╔══

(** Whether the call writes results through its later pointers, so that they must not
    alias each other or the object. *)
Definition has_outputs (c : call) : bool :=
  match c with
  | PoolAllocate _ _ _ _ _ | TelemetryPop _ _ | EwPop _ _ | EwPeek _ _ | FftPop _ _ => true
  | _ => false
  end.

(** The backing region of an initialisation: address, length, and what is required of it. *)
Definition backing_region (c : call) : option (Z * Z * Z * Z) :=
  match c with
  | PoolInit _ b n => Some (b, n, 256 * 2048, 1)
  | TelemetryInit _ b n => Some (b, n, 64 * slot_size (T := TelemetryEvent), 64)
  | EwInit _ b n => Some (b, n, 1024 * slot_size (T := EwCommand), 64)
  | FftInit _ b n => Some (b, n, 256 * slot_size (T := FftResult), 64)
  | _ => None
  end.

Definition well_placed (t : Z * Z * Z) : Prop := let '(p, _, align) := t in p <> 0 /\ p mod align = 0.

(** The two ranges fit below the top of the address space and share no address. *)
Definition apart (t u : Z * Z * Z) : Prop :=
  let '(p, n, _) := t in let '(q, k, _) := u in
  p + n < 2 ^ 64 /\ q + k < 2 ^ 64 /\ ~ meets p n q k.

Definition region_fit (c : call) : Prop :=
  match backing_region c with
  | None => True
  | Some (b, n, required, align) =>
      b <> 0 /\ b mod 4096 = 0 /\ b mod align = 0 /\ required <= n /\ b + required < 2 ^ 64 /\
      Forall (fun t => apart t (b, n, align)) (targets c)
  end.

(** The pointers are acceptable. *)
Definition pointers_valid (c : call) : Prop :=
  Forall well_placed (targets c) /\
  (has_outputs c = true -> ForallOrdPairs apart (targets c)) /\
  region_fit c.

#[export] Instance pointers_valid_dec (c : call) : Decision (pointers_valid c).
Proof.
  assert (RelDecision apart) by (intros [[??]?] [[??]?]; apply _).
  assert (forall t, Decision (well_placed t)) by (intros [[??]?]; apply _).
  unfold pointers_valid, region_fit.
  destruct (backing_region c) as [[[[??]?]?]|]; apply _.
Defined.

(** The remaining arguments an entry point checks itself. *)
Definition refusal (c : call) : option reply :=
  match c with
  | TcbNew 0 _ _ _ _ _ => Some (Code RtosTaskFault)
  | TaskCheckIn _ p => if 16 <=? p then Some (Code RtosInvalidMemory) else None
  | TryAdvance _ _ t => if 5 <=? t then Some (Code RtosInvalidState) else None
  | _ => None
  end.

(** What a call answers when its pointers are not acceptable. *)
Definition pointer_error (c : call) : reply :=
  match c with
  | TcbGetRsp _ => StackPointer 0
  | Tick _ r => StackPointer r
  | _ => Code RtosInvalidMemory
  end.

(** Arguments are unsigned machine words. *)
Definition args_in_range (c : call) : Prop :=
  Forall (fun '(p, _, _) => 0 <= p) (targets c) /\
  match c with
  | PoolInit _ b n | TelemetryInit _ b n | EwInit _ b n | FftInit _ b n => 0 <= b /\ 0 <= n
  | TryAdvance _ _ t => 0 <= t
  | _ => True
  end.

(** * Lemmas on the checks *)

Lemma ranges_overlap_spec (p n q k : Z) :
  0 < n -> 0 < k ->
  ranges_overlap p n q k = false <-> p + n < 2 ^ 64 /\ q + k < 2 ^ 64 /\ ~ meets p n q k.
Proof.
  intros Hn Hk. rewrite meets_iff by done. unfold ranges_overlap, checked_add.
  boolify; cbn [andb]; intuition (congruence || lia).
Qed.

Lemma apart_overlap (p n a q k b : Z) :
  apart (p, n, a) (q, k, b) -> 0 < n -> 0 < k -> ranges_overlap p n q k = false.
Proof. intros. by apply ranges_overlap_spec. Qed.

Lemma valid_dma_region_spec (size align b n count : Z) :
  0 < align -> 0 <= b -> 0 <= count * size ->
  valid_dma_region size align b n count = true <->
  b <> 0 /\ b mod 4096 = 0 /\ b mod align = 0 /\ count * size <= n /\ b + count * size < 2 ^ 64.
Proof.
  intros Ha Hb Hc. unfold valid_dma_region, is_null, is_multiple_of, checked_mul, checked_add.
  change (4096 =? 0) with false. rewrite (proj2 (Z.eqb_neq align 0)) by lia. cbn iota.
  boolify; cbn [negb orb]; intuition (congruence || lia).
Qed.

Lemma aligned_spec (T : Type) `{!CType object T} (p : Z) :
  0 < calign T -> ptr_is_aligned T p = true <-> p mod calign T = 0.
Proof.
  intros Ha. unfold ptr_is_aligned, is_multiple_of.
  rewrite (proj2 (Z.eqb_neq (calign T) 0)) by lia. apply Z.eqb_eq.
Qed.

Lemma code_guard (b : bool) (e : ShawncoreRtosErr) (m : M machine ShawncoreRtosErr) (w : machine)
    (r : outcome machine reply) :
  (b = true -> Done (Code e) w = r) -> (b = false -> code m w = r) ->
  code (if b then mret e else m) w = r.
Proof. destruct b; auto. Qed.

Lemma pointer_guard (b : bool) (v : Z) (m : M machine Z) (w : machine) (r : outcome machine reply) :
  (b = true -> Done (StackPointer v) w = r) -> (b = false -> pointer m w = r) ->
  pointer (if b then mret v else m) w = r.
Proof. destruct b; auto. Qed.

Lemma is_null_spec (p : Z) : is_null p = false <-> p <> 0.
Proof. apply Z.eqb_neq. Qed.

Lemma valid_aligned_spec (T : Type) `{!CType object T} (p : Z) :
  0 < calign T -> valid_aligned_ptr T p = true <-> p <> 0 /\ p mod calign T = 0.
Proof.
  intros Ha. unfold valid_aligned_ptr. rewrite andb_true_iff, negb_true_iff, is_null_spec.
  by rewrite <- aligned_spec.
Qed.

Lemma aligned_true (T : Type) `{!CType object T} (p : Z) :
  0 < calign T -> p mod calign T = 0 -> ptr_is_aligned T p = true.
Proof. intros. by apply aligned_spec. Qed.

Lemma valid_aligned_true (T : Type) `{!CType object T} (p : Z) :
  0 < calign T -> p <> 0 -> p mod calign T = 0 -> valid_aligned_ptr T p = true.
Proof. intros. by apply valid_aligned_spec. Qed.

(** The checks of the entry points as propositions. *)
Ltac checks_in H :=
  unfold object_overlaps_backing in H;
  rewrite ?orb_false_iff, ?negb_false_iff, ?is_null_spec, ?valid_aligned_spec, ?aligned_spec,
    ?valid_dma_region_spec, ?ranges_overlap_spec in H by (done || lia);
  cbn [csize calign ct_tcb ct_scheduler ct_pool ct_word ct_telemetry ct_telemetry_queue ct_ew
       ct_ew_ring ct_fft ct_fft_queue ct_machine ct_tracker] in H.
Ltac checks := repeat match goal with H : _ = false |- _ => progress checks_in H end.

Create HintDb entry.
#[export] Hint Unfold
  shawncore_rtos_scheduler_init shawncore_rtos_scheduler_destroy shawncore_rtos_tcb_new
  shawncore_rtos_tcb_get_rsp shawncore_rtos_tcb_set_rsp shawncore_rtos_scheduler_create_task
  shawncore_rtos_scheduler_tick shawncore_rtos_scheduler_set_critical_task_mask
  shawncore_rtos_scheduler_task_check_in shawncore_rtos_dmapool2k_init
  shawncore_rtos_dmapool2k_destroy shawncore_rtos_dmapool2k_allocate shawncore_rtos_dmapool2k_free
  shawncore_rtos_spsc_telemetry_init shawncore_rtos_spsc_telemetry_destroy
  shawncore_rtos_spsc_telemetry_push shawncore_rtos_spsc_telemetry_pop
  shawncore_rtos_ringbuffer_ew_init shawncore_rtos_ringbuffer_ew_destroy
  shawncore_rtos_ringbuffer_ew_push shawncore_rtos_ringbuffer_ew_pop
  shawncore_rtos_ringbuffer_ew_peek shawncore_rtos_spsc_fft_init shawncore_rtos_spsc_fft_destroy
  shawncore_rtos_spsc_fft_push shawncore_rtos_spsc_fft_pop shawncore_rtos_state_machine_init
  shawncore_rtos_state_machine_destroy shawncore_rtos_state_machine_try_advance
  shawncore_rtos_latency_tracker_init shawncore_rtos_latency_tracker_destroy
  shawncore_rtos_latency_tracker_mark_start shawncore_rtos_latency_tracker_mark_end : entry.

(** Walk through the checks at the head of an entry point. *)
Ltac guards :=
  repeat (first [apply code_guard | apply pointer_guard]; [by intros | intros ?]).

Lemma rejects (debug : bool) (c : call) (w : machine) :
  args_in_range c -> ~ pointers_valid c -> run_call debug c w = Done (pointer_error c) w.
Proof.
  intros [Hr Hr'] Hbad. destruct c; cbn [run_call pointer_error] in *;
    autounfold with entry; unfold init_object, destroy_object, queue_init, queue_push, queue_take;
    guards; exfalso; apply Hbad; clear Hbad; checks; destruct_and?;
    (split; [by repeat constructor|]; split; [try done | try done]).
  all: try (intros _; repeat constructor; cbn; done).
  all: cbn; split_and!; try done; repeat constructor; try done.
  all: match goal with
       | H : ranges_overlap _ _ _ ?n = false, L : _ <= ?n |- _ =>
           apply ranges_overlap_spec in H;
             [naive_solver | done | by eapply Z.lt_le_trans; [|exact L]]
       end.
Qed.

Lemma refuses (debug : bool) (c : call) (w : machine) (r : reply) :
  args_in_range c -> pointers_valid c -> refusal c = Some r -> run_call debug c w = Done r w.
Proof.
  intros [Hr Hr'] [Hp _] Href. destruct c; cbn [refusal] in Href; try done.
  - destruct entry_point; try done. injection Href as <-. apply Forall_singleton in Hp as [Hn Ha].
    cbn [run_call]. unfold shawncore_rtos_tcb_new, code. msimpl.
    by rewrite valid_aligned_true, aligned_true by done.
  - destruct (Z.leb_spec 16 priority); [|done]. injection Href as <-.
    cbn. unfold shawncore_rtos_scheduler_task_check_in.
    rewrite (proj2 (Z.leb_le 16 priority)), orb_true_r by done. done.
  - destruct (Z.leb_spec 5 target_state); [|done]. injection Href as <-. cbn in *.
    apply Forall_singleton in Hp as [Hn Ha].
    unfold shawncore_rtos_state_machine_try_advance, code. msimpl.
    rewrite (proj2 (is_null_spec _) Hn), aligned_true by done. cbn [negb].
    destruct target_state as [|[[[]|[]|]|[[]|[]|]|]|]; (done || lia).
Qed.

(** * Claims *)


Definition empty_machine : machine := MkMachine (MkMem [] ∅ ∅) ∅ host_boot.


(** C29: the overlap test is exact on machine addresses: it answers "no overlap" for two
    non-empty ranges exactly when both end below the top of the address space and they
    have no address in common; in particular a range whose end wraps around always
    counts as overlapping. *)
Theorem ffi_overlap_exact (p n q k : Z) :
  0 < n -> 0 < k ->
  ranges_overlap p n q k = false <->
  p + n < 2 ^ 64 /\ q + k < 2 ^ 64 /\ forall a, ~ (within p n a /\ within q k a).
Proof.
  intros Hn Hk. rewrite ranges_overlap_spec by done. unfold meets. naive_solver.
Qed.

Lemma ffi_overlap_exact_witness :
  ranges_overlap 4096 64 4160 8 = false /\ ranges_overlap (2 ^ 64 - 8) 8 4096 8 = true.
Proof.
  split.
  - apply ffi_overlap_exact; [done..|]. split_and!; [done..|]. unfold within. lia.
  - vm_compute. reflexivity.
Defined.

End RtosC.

╚══
╔══

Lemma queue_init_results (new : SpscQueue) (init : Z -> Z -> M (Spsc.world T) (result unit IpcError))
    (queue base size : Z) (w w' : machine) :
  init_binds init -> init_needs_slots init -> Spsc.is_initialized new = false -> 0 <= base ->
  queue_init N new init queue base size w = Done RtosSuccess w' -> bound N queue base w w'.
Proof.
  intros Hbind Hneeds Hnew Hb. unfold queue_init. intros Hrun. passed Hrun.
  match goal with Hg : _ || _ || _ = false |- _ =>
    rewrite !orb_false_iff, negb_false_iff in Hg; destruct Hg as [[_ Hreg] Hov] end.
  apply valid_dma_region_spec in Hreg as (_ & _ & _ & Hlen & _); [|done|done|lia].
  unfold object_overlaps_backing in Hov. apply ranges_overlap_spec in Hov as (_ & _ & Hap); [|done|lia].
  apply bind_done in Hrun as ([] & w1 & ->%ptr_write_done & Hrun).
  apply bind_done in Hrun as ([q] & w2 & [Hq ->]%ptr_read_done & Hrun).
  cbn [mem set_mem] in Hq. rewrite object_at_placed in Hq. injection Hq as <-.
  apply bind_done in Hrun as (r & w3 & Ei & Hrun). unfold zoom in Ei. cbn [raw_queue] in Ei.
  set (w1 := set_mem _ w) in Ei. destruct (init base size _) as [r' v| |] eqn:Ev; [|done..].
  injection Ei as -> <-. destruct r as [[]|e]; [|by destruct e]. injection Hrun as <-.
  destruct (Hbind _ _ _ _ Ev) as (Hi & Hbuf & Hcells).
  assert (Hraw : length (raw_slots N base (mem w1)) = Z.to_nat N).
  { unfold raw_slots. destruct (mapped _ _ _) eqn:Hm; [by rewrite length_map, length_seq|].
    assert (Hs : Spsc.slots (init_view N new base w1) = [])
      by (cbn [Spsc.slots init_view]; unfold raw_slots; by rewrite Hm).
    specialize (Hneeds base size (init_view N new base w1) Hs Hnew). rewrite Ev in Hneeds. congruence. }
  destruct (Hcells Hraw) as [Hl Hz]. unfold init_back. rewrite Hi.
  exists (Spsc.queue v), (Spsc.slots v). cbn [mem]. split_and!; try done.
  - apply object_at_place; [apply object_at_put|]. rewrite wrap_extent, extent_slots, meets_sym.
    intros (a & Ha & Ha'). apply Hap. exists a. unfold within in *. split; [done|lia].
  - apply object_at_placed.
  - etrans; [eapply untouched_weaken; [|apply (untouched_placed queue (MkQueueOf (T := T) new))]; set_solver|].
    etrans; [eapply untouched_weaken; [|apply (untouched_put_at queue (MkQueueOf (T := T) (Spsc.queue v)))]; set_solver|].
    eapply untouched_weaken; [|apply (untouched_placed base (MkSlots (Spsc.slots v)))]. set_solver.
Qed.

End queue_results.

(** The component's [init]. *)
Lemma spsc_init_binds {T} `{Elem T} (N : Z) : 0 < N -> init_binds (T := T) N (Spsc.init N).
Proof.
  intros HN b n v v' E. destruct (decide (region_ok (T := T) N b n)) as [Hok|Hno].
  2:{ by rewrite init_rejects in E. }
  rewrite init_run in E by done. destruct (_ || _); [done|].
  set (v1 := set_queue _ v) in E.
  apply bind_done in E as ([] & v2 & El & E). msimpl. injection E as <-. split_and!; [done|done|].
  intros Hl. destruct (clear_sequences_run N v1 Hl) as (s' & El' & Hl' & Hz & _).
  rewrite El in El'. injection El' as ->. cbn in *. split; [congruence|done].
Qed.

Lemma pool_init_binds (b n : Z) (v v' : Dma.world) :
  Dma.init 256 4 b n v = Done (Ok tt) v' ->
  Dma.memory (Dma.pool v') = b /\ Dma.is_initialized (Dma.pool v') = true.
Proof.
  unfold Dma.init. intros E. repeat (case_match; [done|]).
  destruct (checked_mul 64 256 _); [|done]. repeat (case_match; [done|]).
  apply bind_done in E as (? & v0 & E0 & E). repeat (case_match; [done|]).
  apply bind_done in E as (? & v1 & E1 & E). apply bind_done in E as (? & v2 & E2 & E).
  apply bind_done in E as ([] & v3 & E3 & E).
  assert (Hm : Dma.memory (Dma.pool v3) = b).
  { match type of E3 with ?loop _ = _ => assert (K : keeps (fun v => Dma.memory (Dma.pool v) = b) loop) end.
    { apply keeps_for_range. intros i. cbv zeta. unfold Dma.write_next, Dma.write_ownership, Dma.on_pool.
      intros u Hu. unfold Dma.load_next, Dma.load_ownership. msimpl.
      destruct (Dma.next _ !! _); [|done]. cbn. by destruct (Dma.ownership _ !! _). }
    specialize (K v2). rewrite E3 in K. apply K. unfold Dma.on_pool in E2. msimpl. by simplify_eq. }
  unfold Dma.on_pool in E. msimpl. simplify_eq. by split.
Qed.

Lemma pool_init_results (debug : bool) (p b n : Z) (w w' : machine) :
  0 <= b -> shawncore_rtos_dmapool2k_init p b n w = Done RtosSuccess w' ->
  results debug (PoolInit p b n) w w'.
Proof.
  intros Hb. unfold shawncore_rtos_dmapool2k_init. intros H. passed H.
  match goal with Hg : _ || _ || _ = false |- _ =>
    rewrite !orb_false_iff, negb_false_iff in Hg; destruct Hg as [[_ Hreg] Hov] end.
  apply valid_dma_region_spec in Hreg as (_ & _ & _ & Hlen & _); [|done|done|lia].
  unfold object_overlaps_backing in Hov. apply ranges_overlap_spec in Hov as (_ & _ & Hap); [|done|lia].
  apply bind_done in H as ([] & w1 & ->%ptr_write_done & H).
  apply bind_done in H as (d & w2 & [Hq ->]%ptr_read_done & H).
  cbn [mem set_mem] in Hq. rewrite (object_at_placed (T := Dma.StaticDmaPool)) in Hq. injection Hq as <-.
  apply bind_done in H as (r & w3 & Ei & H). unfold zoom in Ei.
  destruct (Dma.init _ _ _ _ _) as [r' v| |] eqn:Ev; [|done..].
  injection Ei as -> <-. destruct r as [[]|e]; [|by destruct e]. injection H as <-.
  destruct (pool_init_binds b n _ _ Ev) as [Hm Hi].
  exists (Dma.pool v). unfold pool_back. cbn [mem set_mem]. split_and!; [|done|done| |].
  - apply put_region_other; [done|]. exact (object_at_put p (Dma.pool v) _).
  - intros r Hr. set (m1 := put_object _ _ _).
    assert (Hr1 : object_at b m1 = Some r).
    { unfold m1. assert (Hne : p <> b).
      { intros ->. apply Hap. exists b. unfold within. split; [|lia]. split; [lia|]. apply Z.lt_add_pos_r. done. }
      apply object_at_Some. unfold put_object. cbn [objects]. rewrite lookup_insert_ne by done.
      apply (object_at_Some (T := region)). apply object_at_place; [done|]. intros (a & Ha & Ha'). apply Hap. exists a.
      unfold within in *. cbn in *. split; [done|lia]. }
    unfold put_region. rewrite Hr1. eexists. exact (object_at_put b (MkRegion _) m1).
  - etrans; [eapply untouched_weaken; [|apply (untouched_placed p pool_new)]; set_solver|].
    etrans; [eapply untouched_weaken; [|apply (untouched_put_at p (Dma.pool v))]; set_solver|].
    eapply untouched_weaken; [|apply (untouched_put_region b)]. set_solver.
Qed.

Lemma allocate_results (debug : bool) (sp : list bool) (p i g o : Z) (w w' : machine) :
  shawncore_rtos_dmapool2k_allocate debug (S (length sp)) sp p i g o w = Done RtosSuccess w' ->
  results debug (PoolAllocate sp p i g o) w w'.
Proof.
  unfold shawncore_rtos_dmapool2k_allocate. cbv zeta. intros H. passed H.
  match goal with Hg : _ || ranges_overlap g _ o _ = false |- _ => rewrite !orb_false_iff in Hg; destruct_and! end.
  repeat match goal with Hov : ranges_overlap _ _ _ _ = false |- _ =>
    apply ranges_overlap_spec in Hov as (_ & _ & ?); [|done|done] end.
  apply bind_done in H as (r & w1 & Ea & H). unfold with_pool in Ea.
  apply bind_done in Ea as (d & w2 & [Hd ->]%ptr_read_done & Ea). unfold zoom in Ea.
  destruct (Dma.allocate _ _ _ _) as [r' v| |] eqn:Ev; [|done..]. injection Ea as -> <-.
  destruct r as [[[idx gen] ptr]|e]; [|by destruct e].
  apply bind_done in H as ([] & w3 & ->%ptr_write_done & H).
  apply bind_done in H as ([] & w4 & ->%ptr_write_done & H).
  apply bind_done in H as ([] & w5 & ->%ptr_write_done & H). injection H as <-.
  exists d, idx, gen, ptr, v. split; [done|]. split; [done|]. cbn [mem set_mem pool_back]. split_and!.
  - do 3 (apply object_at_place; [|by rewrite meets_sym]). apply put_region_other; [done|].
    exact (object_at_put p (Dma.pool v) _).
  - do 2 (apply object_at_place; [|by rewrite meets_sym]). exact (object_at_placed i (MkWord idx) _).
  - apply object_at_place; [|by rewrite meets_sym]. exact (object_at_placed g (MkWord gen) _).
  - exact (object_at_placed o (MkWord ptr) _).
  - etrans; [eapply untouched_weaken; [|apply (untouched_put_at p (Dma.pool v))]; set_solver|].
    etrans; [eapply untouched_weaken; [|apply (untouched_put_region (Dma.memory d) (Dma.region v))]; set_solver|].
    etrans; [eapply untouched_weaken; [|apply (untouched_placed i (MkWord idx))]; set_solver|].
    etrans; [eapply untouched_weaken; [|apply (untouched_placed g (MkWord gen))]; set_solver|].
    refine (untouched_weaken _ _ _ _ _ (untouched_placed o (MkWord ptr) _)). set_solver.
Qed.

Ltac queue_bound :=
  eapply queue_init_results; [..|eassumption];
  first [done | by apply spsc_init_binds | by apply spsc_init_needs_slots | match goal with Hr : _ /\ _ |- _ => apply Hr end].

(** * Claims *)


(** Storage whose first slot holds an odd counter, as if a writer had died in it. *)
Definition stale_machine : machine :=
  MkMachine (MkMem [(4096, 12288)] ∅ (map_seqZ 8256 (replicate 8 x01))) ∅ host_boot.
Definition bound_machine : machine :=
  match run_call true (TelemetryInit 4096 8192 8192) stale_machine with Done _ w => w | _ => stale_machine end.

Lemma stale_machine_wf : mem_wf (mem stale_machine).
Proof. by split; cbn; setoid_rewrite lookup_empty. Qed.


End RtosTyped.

╚══

Return a word-for-word copy of the lines above from the one holding "intros Hl. destruct" through the one holding "Dma.init 256 4 b n v = Done (Ok tt) v' ->", with both of them included and nothing besides.

  intros Hl. destruct (clear_sequences_run N v1 Hl) as (s' & El' & Hl' & Hz & _).
  rewrite El in El'. injection El' as ->. cbn in *. split; [congruence|done].
Qed.

Lemma pool_init_binds (b n : Z) (v v' : Dma.world) :
  Dma.init 256 4 b n v = Done (Ok tt) v' ->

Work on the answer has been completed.